Assuming that you have seen the George Clooney movie, then we are all experts about the Monument Men, the U.S. Army group that President Roosevelt authorized to save and repatriate the artwork that the Nazis had stolen from all over Europe. These men did an extraordinary job, saving tens of thousands of priceless pieces of art.
It is not mentioned in the movie, but the Monuments Men were also tasked with removing artwork commissioned by the German government to glorify the Nazi leaders or the war movement. Adolf Hitler was generally considered to be a failure as an artist. (Or as a human, for that matter.). He was rejected twice by the Academy of Fine Art in Vienna, and spent several years creating postcards and dabbling in street art. Though unsuccessful as an artist, Hitler never lost in interest in creating (or stealing) artwork.
Giving the devil his due, Hitler understood the use of artwork as a propaganda tool and how the German people would react to it. Hitler commissioned a small army of artists to create paintings glorifying war, promoting the father land, and occasionally, portraying the Nazi hierarchy (particularly Hitler) as half man and half God.
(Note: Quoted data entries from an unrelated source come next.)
Definition power_columns (P : list power) (mk : list bool) (x : matrix F)
  : list (list F) :=
  flat_map (fun p => map (fun c => map (fun v => fpow v p) (column x c))
                         (non_boolean_indices mk))
           (int_powers P).

Definition pair_columns (x : matrix F) : list (list F) :=
  flat_map (fun i => map (fun j => col_mul (column x i) (column x j)) (seq 0 (i + 1)))
           (seq 0 (ncols x)).

Definition perm_columns (P : list power) (x : matrix F) : list (list F) :=
  if py_in (PStr "perm") P then pair_columns x else [].

Definition log_columns (P : list power) (mk : list bool) (x : matrix F)
  : list (list F) :=
  if py_in (PStr "log") P
  then map (fun c => map (fun v => flog (fadd v fone)) (column x c))
           (non_boolean_indices mk)
  else [].

Definition exp_columns (P : list power) (mk : list bool) (sd : list F) (x : matrix F)
  : list (list F) :=
  if py_in (PStr "exp") P
  then map (fun cs => map (fun v => fexp (fdiv v (snd cs))) (column x (fst cs)))
           (combine (non_boolean_indices mk) sd)
  else [].

Definition expanded_columns (P : list power) (mk : list bool) (sd : list F)
  (x : matrix F) : list (list F) :=
  identity_columns P x ++ power_columns P mk x ++ perm_columns P x ++
  log_columns P mk x ++ exp_columns P mk sd x.

(** The matrices behind the pieces of [f_list] on a fitted instance. *)
Definition fitted_matrices (P : list power) (mk : list bool) (sd : list F)
  (x : matrix F) : list (matrix F) :=
  let nbf := mkMatrix (nrows x) (compress mk (cols x)) in
  (if py_in (PInt 1) P then [x] else []) ++
  map (fun p => mat_map (fun v => fpow v p) nbf) (int_powers P) ++
  (if py_in (PStr "perm") P
   then flat_map (fun i => map (fun j => mat_mul (slice_col x i) (slice_col x j))
                               (seq 0 (i + 1)))
                 (seq 0 (ncols x))
   else []) ++
  (if py_in (PStr "log") P then [mat_map (fun v => flog (fadd v fone)) nbf] else []) ++
  (if py_in (PStr "exp") P
   then [mat_map fexp
           (mkMatrix (nrows x)
              (map (fun cs => map (fun v => fdiv v (snd cs)) (fst cs))
                   (combine (compress mk (cols x)) sd)))]
   else []).

(** The number of pairs [(i, j)] with [j <= i < n]. *)
Definition triangle (n : nat) : nat := n * (n + 1) / 2.

(** The configuration makes [apply_powers] build at least one piece on
    a matrix of [n] columns. *)
Definition produces (P : list power) (n : nat) : bool :=
  py_in (PInt 1) P
  || negb (match int_powers P with [] => true | _ :: _ => false end)
  || (py_in (PStr "perm") P && (0 <? n))
  || py_in (PStr "log") P
  || py_in (PStr "exp") P.

(** The instance was never fitted, or it holds a boolean mask with one
    entry per column of [x]: the column layout of [x] is the one the
    instance was fitted on. *)
Definition layout_compatible (self : FeaturePreparer F) (x : matrix F) : Prop :=
  match non_boolean_features_mask self with
  | None => True
  | Some mk => mk <> [] /\ length mk = ncols x
  end.

(** The instances a program can hold for a constructor argument [P]:
    the fresh one and whatever [fit] and [fit_transform] leave, whether
    they return or raise ([transform], [apply_powers] and
    [expand_columns_names_list] assign no field). *)
Inductive reachable (P : option (list power)) : FeaturePreparer F -> Prop :=
| reach_init : reachable P (FeaturePreparer_init P)
| reach_fit : forall self x,
    reachable P self -> reachable P (fst (fit x self))
| reach_fit_transform : forall self x,
    reachable P self -> reachable P (fst (fit_transform x self)).

(** The output of [expand_columns_names_list] as the specification
    words it: integer powers only. *)
Definition names_integer_powers_only (P : list power) (mk : list bool)
  (columns : list string) : list string :=
  columns ++
  flat_map (fun p => map (fun col => (py_str (PInt p) ++ "_" ++ col)%string)
                         (compress mk columns))
           (int_powers P).

(** The configuration entries other than 1, the ones
    [expand_columns_names_list] turns into prefixes. *)
Definition named_entries (P : list power) : list power :=
  filter (fun p => negb (power_eqb p (PInt 1))) P.

(** The string entries of a configuration, with their multiplicity. *)
Definition string_entries (P : list power) : list string :=
  flat_map (fun p => match p with
                     | PInt _ => []
                     | PStr s => [s]
                     end) P.

(** The rows of [a] followed by the rows of [b], for two matrices of
    the same column count. *)
Definition vstack (a b : matrix F) : matrix F :=
  mkMatrix (nrows a + nrows b)
    (map (fun cd => fst cd ++ snd cd) (combine (cols a) (cols b))).

(** The column that the entry [p] of the configuration derives from
    the [k]-th selected column of [x]: an integer power, the logarithm
    for ["log"], the exponential scaled by the [k]-th original standard
    deviation otherwise. *)
Definition derived_column (x : matrix F) (mk : list bool) (sd : list F)
  (p : power) (k : nat) : list F :=
  let c := nth k (non_boolean_indices mk) 0 in
  match p with
  | PInt z => map (fun v => fpow v z) (column x c)
  | PStr s =>
      if String.eqb s "log"
      then map (fun v => flog (fadd v fone)) (column x c)
      else map (fun v => fexp (fdiv v (nth k sd fone))) (column x c)
  end.

(** The name [expand_columns_names_list] gives to that column. *)
Definition derived_name (columns : list string) (mk : list bool)
  (p : power) (k : nat) : string :=
  (py_str p ++ "_" ++ nth (nth k (non_boolean_indices mk) 0) columns "")%string.

(** A configuration whose entries other than 1 are integer powers
    followed by at most ["log"] and then at most ["exp"]. *)
Definition powers_then_log_exp (P : list power) : Prop :=
  exists ints toks,
    named_entries P = map PInt ints ++ map PStr toks /\
    (toks = [] \/ toks = ["log"%string] \/ toks = ["exp"%string] \/
     toks = ["log"%string; "exp"%string]).

End Notions.

(** ** The model over the real numbers *)

Module RealModel.

Local Open Scope R_scope.

Definition R_sum (l : list R) : R := fold_right Rplus 0 l.

Definition R_mean (l : list R) : R := R_sum l / INR (length l).

(** The population standard deviation, as [ndarray.std] computes it. *)
Definition R_std (l : list R) : R :=
  sqrt (R_mean (map (fun v => Rsqr (v - R_mean l)) l)).

#[export] Instance R_numeric : Numeric R := {|
  F_eq_dec := Req_dec_T;
  fone := 1;
  fadd := Rplus;
  fmul := Rmult;
  fdiv := Rdiv;
  fpow := powerRZ;
  flog := ln;
  fexp := exp;
  np_std := R_std
|}.

(** What a fitted scaler has learned. *)
Record scaler_stats : Type := mkStats {
  mean_ : list R;
  scale_ : list R
}.

(** A learned standard deviation of zero is replaced by one. *)
Definition handle_zeros_in_scale (s : R) : R :=
  if Req_dec_T s 0 then 1 else s.

(** Modelled from the spec: the scaler object is scikit-learn's
    [StandardScaler], which the sources only construct and call.  Its
    [fit] forgets what it had learned and computes the mean and the
    standard deviation of every column of the expanded matrix, a 2-d
    array with at least one row and one column; a zero standard
    deviation is stored as one (section 8 of the specification, and
    what the library does).  Real arithmetic stands for float64. *)
Definition std_scaler_fit (old : option scaler_stats) (a : ndarray R)
  : option scaler_stats * result unit :=
  match a with
  | A2 m =>
      if ((nrows m =? 0) || (ncols m =? 0))%nat
      then (None, Raise ValueError)
      else (Some (mkStats (map R_mean (cols m))
                    (map (fun c => handle_zeros_in_scale (R_std c)) (cols m))),
            Ok tt)
  | A3 _ => (None, Raise ValueError)
  end.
After the paintings were copied into countless posters, the original works went to museums or were sold to high-ranking military officers.
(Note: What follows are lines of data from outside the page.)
(** * PyFOPPL: distribution catalogue, shape inference and the Clojure renderer

    A shallow embedding of [foppl/distributions.py] and
    [pyppl/ppl_clojure_repr.py], followed by the properties established
    about them. *)

From Stdlib Require Import String Ascii List ZArith Bool Arith Lia.
From Stdlib Require Import Permutation DecimalString.
Import ListNotations.
Set Warnings "-register-all".
Open Scope list_scope.
Open Scope string_scope.

(* ===================================================================== *)
(** ** Python prelude *)
(* ===================================================================== *)

Module Py.

(** The exceptions the embedded code can raise. *)
Inductive exn : Type :=
| ValueError      (* max() of an empty sequence *)
| IndexError      (* subscript out of range *)
| TypeError       (* len() of an object without a length *)
| InternalError.  (* a node no visit method exists for *)

(** A call either returns a value or raises. *)
Inductive outcome (A : Type) : Type :=
| Returns (a : A)
| Raises (e : exn).
Arguments Returns {A} a.
Arguments Raises {A} e.

Definition obind {A B} (c : outcome A) (k : A -> outcome B) : outcome B :=
  match c with
  | Returns a => k a
  | Raises e => Raises e
  end.

(** Python values as far as the code looks at them: integers, lists, and
    every other value, which is kept as the text [repr] gives for it. *)
Inductive py_value : Type :=
| PyInt (z : Z)
| PyAtom (repr : string)
| PyList (items : list py_value).

(** [type(v) is list] *)
Definition is_list (v : py_value) : bool :=
  match v with
  | PyList _ => true
  | _ => false
  end.

(** [len(v)] *)
Definition len (v : py_value) : outcome nat :=
  match v with
  | PyList items => Returns (length items)
  | _ => Raises TypeError
  end.

(** [max(ns)] on a list of lengths: raises on the empty list. *)
Definition max (ns : list nat) : outcome nat :=
  match ns with
  | [] => Raises ValueError
  | n :: rest => Returns (fold_left Nat.max rest n)
  end.

(** [[f(x) for x in xs]] where [f] may raise. *)
Section Comprehension.
Context {A B : Type} (f : A -> outcome B).
Fixpoint comprehension (xs : list A) : outcome (list B) :=
  match xs with
  | [] => Returns []
  | x :: rest =>
      obind (f x) (fun y =>
      obind (comprehension rest) (fun ys => Returns (y :: ys)))
  end.
End Comprehension.

(** [sep.join(parts)] *)
Fixpoint join (sep : string) (parts : list string) : string :=
  match parts with
  | [] => ""
  | [p] => p
  | p :: rest => p ++ sep ++ join sep rest
  end.

Definition newline : ascii := "010"%char.
Definition nl : string := String newline "".

(** [s.replace('\n', by)] *)
Fixpoint replace_newline (by_ : string) (s : string) : string :=
  match s with
  | EmptyString => EmptyString
  | String c rest =>
      if Ascii.eqb c newline
      then by_ ++ replace_newline by_ rest
      else String c (replace_newline by_ rest)
  end.

(** ['\n' in s] *)
Fixpoint contains_newline (s : string) : bool :=
  match s with
  | EmptyString => false
  | String c rest => Ascii.eqb c newline || contains_newline rest
  end.

(** [' ' * n] *)
Fixpoint spaces (n : nat) : string :=
  match n with
  | O => ""
  | S k => String " "%char (spaces k)
  end.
At Yalta, President Roosevelt had agreed to removing as much of this artwork as possible and after the war was over, the Army began scouring the German countryside to do just that, confiscating original artwork displaying the swastika that glorified war or depicted the Nazi elite such as Hitler, Goebbels, or Goehring. The post-war Monument Men found paintings in cellars, in caves, in government offices, under the floorboards of mountain cabins, and in the homes of the Nazi hierarchy. There is something ironic about the Monument Men, the guys that recovered so much stolen art, making off with the art of the defeated. I understand why they did it, and approve, but it is still a little ironic. I can understand why George Clooney left that part out of his movie.
When the propaganda art had been gathered, 8,722 pieces in all were shipped back home to the United States and hidden away at a military base in Virginia to prevent its being used to rekindle a far-right regime in Germany. But, in the haste to gather the propaganda art, some of the legitimate artwork of German artists was also seized. Within a few years after the artwork had been gathered and stored, some Germans were demanding that the non-political works be returned.
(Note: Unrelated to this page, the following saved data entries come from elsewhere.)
Lemma next_vertex_returns (imageWidth imageHeight : Z) (maxHeadSpeed : Q)
    (maxHeadAcceleration : Q * Q) (boarderGap : option Z) (h : head) (i : nat)
    (w : world) :
  outcome (next_vertex np_cos np_sin imageWidth imageHeight maxHeadSpeed
             maxHeadAcceleration boarderGap h i) w
    (fun h' w' =>
       heap w' = heap w
       /\ length (head_Xs h') = S (length (head_Xs h))
       /\ length (head_Ys h') = S (length (head_Ys h)))
    (fun _ _ => False).
Proof.
  unfold next_vertex. apply outcome_bind.
  apply wp_random_accelerate_uniform. intros [speed angle] w' Hw'.
  destruct boarderGap; apply outcome_ret; cbn [head_Xs head_Ys];
    rewrite !length_app; cbn [length]; (split; [exact Hw'|]); split; lia.
Qed.

(** A new stroke: two new arrays of one length, of two points at least. *)
Lemma get_random_stroke_control_points_returns (imageWidth imageHeight : Z)
    (nVertexBound : Z * Z) (maxHeadSpeed : Q) (maxHeadAcceleration : Q * Q)
    (boarderGap : option Z) (maxInitSpeed : Q) (w : world) :
  (0 < imageWidth)%Z -> (0 < imageHeight)%Z ->
  (fst nVertexBound < snd nVertexBound)%Z -> (1 <= fst nVertexBound)%Z ->
  0 <= maxInitSpeed ->
  outcome (get_random_stroke_control_points np_cos np_sin imageWidth imageHeight
             nVertexBound maxHeadSpeed maxHeadAcceleration boarderGap
             maxInitSpeed) w
    (fun r w' =>
       exists xs ys,
         holds (heap w) (fst (fst r)) (snd (fst r)) xs ys w'
         /\ length ys = length xs /\ (2 <= length xs)%nat)
    (fun _ _ => False).
Proof.
  intros HW HH Hrange Hmin Hinit. unfold get_random_stroke_control_points.
  apply outcome_bind. apply wp_np_random_randint; [exact HW|]. intros x0 w1 _ H1.
  apply outcome_bind. apply wp_np_random_randint; [exact HH|]. intros y0 w2 _ H2.
  apply outcome_bind. apply wp_np_random_randint; [exact Hrange|].
  intros numVertex w3 Hnum H3.
  apply outcome_bind. apply wp_np_random_uniform. intros angle w4 H4.
  apply outcome_bind. apply wp_np_random_uniform. intros speed w5 H5.
  assert (Hw5 : heap w5 = heap w) by congruence.
  apply outcome_bind.
  eapply outcome_mono;
    [apply (outcome_foldM _ (fun k h' w' =>
              heap w' = heap w /\ length (head_Xs h') = S k
              /\ length (head_Ys h') = S k) (fun _ _ => False)) | | auto].
  - intros k i h' w' _ (Hh & HX & HY).
    eapply outcome_mono; [apply next_vertex_returns | | auto].
    intros h'' w'' (Hh' & HX' & HY'). split; [congruence|]. split; lia.
  - split; [exact Hw5|]. split; reflexivity.
  - intros h w6 (H6 & HX & HY). unfold py_range in HX, HY.
    rewrite length_seq in HX, HY.
    apply outcome_bind. apply wp_get_random_velocity_guassian; [exact Hinit|].
    intros v w7 H7.
    apply outcome_bind. apply wp_np_array. intros w8 H8.
    apply outcome_bind. apply wp_np_array. intros w9 H9.
    apply outcome_ret. cbn [fst snd].
    assert (E7 : heap w7 = heap w) by congruence.
    rewrite H8, E7 in H9. rewrite E7.
    replace (length (heap w8)) with (S (length (heap w)))
      by (rewrite H8, E7, length_app; cbn [length]; lia).
    exists (head_Xs h), (head_Ys h).
    split; [apply holds_two_new, H9|]. split; lia.
Qed.

(** An ellipse around a point is drawn when its radius is not
    negative, and refused when it is. *)
Lemma draw_ellipse_eq (mask : Image) (x y radius : Q) (fill : Z) (w : world) :
  0 <= radius ->
  draw_ellipse ImageDraw_ellipse mask
    (x - radius, y - radius, x + radius, y + radius) fill w
  = (Ok (ImageDraw_ellipse mask
           (x - radius, y - radius, x + radius, y + radius) fill), w).
Proof.
  intros Hr. unfold draw_ellipse.
  rewrite !Qle_bool_true by lra. reflexivity.
Qed.

Lemma draw_ellipse_refused (mask : Image) (x y radius : Q) (fill : Z) (w : world) :
  radius < 0 ->
  draw_ellipse ImageDraw_ellipse mask
    (x - radius, y - radius, x + radius, y + radius) fill w
  = (Raise ValueError, w).
Proof.
  intros Hr. unfold draw_ellipse.
  rewrite (Qle_bool_false (x - radius) (x + radius)) by lra. reflexivity.
Qed.

(** Drawing a stroke of two points at least, with a brush width of 2 at
    least, returns and leaves the heap as it is. *)
Lemma draw_mask_by_control_points_returns (mask : Image) (Xs Ys : loc)
    (brushWidth fill : Z) (w : world) (xs ys : list Q) :
  heap w !! Xs = Some xs -> heap w !! Ys = Some ys ->
  length ys = length xs -> (2 <= length xs)%nat -> (2 <= brushWidth)%Z ->
  outcome (draw_mask_by_control_points ImageDraw_line ImageDraw_ellipse mask
             Xs Ys brushWidth fill) w
    (fun _ w' => heap w' = heap w)
    (fun _ _ => False).
Proof.
  intros HX HY Hlen H2 Hbrush. unfold draw_mask_by_control_points.
  pose proof (radius_nonneg brushWidth Hbrush) as Hradius.
  apply outcome_bind. eapply wp_ndarray_len; [exact HX|].
  apply outcome_bind.
  eapply outcome_mono;
    [apply (outcome_foldM _ (fun _ (_ : Image) w' => w' = w) (fun _ _ => False))
    | | auto].
  - intros k i m w' Hi ->. unfold py_range2 in Hi.
    apply lookup_seq in Hi as [-> Hk].
    destruct (lookup_lt_is_Some_2 xs (1 + k - 1)) as [x1 Hx1]; [lia|].
    destruct (lookup_lt_is_Some_2 ys (1 + k - 1)) as [y1 Hy1]; [lia|].
    destruct (lookup_lt_is_Some_2 xs (1 + k)) as [x2 Hx2]; [lia|].
    destruct (lookup_lt_is_Some_2 ys (1 + k)) as [y2 Hy2]; [lia|].
    apply outcome_bind. eapply wp_ndarray_getitem; [exact HX | exact Hx1 |].
    apply outcome_bind. eapply wp_ndarray_getitem; [exact HY | exact Hy1 |].
    apply outcome_bind. eapply wp_ndarray_getitem; [exact HX | exact Hx2 |].
    apply outcome_bind. eapply wp_ndarray_getitem; [exact HY | exact Hy2 |].
    apply outcome_ret. reflexivity.
  - reflexivity.
  - intros m w' ->. cbv zeta.
    apply outcome_bind. eapply wp_ndarray_read; [exact HX|].
    apply outcome_bind. eapply wp_ndarray_read; [exact HY|].
    destruct (Nat.ltb_spec (length xs) 2) as [|_]; [lia|]. cbn [negb].
    eapply outcome_mono;
      [apply (outcome_foldM _ (fun _ (_ : Image) w' => w' = w) (fun _ _ => False))
      | | auto].
    + intros k [x y] m' w' _ ->.
      eapply outcome_eq; [apply draw_ellipse_eq, Hradius | reflexivity].
    + reflexivity.
    + intros m' w' ->. reflexivity.
Qed.
End Sequence.

Section Frames.
Variables np_cos np_sin : Q -> Q.
Variable ImageDraw_line : Image -> Q * Q * Q * Q -> Z -> Z -> Image.
Variable ImageDraw_ellipse : Image -> Q * Q * Q * Q -> Z -> Image.
Variable s : settings.
Hypothesis valid : valid_settings s.

Lemma new_stroke_returns (mask : Image) (control_points_set : list Stroke)
    (i : nat) (w : world) :
  Forall (stroke_ok (heap w)) control_points_set ->
  outcome (new_stroke np_cos np_sin ImageDraw_line ImageDraw_ellipse s
             (mask, control_points_set) i) w
    (fun r w' => Forall (stroke_ok (heap w')) (snd r))
    (fun _ _ => False).
Proof.
  intros Hok. unfold new_stroke.
  apply outcome_bind. apply wp_np_random_randint; [apply valid|].
  intros brushWidth w1 Hbrush H1.
  pose proof (brush_min s valid) as Hmin.
  apply outcome_bind.
  eapply outcome_mono;
    [apply get_random_stroke_control_points_returns; apply valid | | auto].
  intros [[Xs Ys] velocity] w2 (xs & ys & Hh & Hlen & H2). cbn [fst snd] in Hh.
  rewrite H1 in Hh.
  apply outcome_bind.
  eapply outcome_mono;
    [eapply (draw_mask_by_control_points_returns ImageDraw_line ImageDraw_ellipse
               mask Xs Ys brushWidth 255 w2 xs ys);
     [apply Hh | apply Hh | exact Hlen | exact H2 | lia] | | auto].
  intros mask' w3 H3. apply outcome_ret. cbn [snd]. rewrite H3.
  apply Forall_app. split.
  - eapply strokes_ok_keeps; [apply Hh | exact Hok].
  - apply Forall_singleton. eapply stroke_ok_holds; [eassumption ..|lia].
Qed.

Lemma first_frame_returns (w : world) :
  outcome (first_frame np_cos np_sin ImageDraw_line ImageDraw_ellipse s) w
    (fun r w' => Forall (stroke_ok (heap w')) (snd r))
    (fun _ _ => False).
Proof.
  unfold first_frame. apply outcome_bind.
  apply wp_Image_new;
    [pose proof (width_positive s valid); lia
    | pose proof (height_positive s valid); lia |].
  intros mask.
  eapply outcome_mono;
    [apply (outcome_foldM _ (fun _ (r : Image * list Stroke) w' =>
              Forall (stroke_ok (heap w')) (snd r)) (fun _ _ => False))
    | | auto].
  - intros k i [mask' cps] w' _ Hok. apply new_stroke_returns, Hok.
  - constructor.
  - auto.
Qed.

Lemma move_stroke_returns (control_points_set : list Stroke) (j : nat)
    (w : world) :
  Forall (stroke_ok (heap w)) control_points_set ->
  (j < length control_points_set)%nat ->
  outcome (move_stroke np_cos np_sin s control_points_set j) w
    (fun cps' w' =>
       Forall (stroke_ok (heap w')) cps'
       /\ length cps' = length control_points_set)
    (fun _ _ => False).
Proof.
  intros Hok Hj. unfold move_stroke.
  destruct (control_points_set !! j) as [st|] eqn:Hst.
  2:{ apply lookup_ge_None in Hst. unfold Stroke, Velocity in *. lia. }
  destruct st as [[[Xs Ys] velocity] brushWidth].
  destruct (proj1 (Forall_lookup _ _) Hok j _ Hst)
    as (xs & ys & HX & HY & Hlen & H2 & Hbrush).
  cbn [fst snd] in HX, HY, Hbrush.
  apply outcome_bind.
  eapply outcome_mono;
    [apply (random_move_control_points_returns np_cos np_sin Xs Ys
              (imageWidth s) (imageHeight s) velocity (nMovePointRatio s)
              (maxPiontMove s) (maxLineAcceleration s) (boarderGap s)
              (maxInitSpeed s) w xs ys HX HY Hlen); apply valid
    | | auto].
  intros [[new_Xs new_Ys] v'] w' (chosen & X & Y & Hh & _ & _ & _ & Hmoved).
  cbn [fst snd] in Hh. destruct Hmoved as (HlX & HlY & _).
  apply outcome_ret. rewrite length_insert. split; [|reflexivity].
  apply Forall_insert.
  - eapply strokes_ok_keeps; [apply Hh | exact Hok].
  - eapply stroke_ok_holds; [exact Hh | lia | lia | exact Hbrush].
Qed.

Lemma next_frame_returns (masks : list Image) (control_points_set : list Stroke)
    (k : nat) (w : world) :
  Forall (stroke_ok (heap w)) control_points_set ->
  outcome (next_frame np_cos np_sin ImageDraw_line ImageDraw_ellipse s
             (masks, control_points_set) k) w
    (fun r w' =>
       length (fst r) = S (length masks)
       /\ Forall (stroke_ok (heap w')) (snd r))
    (fun _ _ => False).
Proof.
  intros Hok. unfold next_frame.
  apply outcome_bind.
  apply wp_Image_new;
    [pose proof (width_positive s valid); lia
    | pose proof (height_positive s valid); lia |].
  intros mask.
  apply outcome_bind.
  eapply outcome_mono;
    [apply (outcome_foldM _ (fun _ (cps : list Stroke) w' =>
              Forall (stroke_ok (heap w')) cps
              /\ length cps = length control_points_set) (fun _ _ => False))
    | | auto].
  - intros j i cps w' Hi (Hok' & Hlen). unfold py_range in Hi.
    apply lookup_seq in Hi as [-> Hj]. cbn [Nat.add].
    eapply outcome_mono; [apply move_stroke_returns; [exact Hok'|lia] | | auto].
    intros cps' w'' (Hok'' & Hlen'). split; [exact Hok''|]. lia.
  - split; [exact Hok|reflexivity].
  - intros cps w' (Hok' & _).
    apply outcome_bind.
    eapply outcome_mono;
      [apply (outcome_foldM _ (fun _ (_ : Image) w'' => heap w'' = heap w')
                (fun _ _ => False))
      | | auto].
    + intros j st m w'' Hst Hw''. destruct st as [[[Xs Ys] v] brushWidth].
      destruct (proj1 (Forall_lookup _ _) Hok' j _ Hst)
        as (xs & ys & HX & HY & Hlen & H2 & Hbrush).
      cbn [fst snd] in HX, HY, Hbrush. rewrite <- Hw'' in HX, HY.
      eapply outcome_mono;
        [eapply draw_mask_by_control_points_returns; eassumption | | auto].
      intros m' w3 H3. cbv beta. congruence.
    + reflexivity.
    + intros mask' w'' Hw''. apply outcome_ret. cbn [fst snd].
      rewrite length_app, Hw''. cbn [length]. split; [lia | exact Hok'].
Qed.

(** With valid settings and [video_len >= 1] the generator returns, for
    every world, and the sequence has [video_len] masks. *)
Lemma video_masks_and_strokes_returns (video_len : Z) (w : world) :
  (1 <= video_len)%Z ->
  outcome (video_masks_and_strokes np_cos np_sin ImageDraw_line
             ImageDraw_ellipse video_len s) w
    (fun r w' =>
       length (fst r) = Z.to_nat video_len
       /\ Forall (stroke_ok (heap w')) (snd r))
    (fun _ _ => False).
Proof.
  intros Hlen. unfold video_masks_and_strokes.
  destruct (Z.leb_spec 1 video_len) as [_|]; [|lia].
  apply outcome_bind.
  eapply outcome_mono; [apply first_frame_returns | | auto].
  intros [mask cps] w1 Hok. cbn [snd] in Hok.
  eapply outcome_mono;
    [apply (outcome_foldM _ (fun k (r : list Image * list Stroke) w' =>
              length (fst r) = S k /\ Forall (stroke_ok (heap w')) (snd r))
              (fun _ _ => False))
    | | auto].
  - intros k i [masks cps'] w' _ (Hlen' & Hok'). cbn [fst snd] in Hlen', Hok'.
    eapply outcome_mono; [apply next_frame_returns, Hok' | | auto].
    intros r w'' (Hl & Hok''). split; [lia | exact Hok''].
  - split; [reflexivity | exact Hok].
  - intros r w' (Hl & Hok'). unfold py_range in Hl. rewrite length_seq in Hl.
    split; [lia | exact Hok'].
Qed.
End Frames.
After carefully sorting through the artwork, the United States sent over 1500 pieces back to Berlin for return to their rightful owners. The postwar German Republic was not exactly happy to have any reminders of the Nazis back, and simply warehoused the paintings away until the 1970’s, ignoring the claims of the rightful owners.
Three decades after the war’s end, most of the seized artwork was no longer deemed very threatening—the pompous over-the-top poses of “The Master Race” looked more comical than threatening. Perhaps three decades of movies and television shows in which the Germans always lost to the Allies, had diminished the threat. A painting showing the guards from Hogan’s Heroes was nothing to be worried about.
So, the Army returned all but the most offensive pieces. Today, almost eighty years after the war, Fort Belvoir still houses a three-foot bust of Adolf Hitler, hundreds of paintings showing the SS in heroic poses, statues of Nazis, and an undisclosed number of rather creepy watercolors done by Adolf Hitler.
What exactly should be done with such art is still a dilemma. Who are the rightful owners? If the owners could be located, would they even want the art? Should this type of art even be exhibited in a museum? There are probably no good answers to these questions, which explains why the US Army is still warehousing the art so long after the war. For now, Hitler’s watercolors stay safely locked up in a filing cabinet drawer.
These works are not shown to the public and by now, the Army probably wishes that they were elsewhere. Most of the artwork has been photographed and I could show you a few examples of Hitler’s art….but I won’t. Perhaps this is a case in which life should imitate art, and the paintings, at least those done by Hitler, should be burned.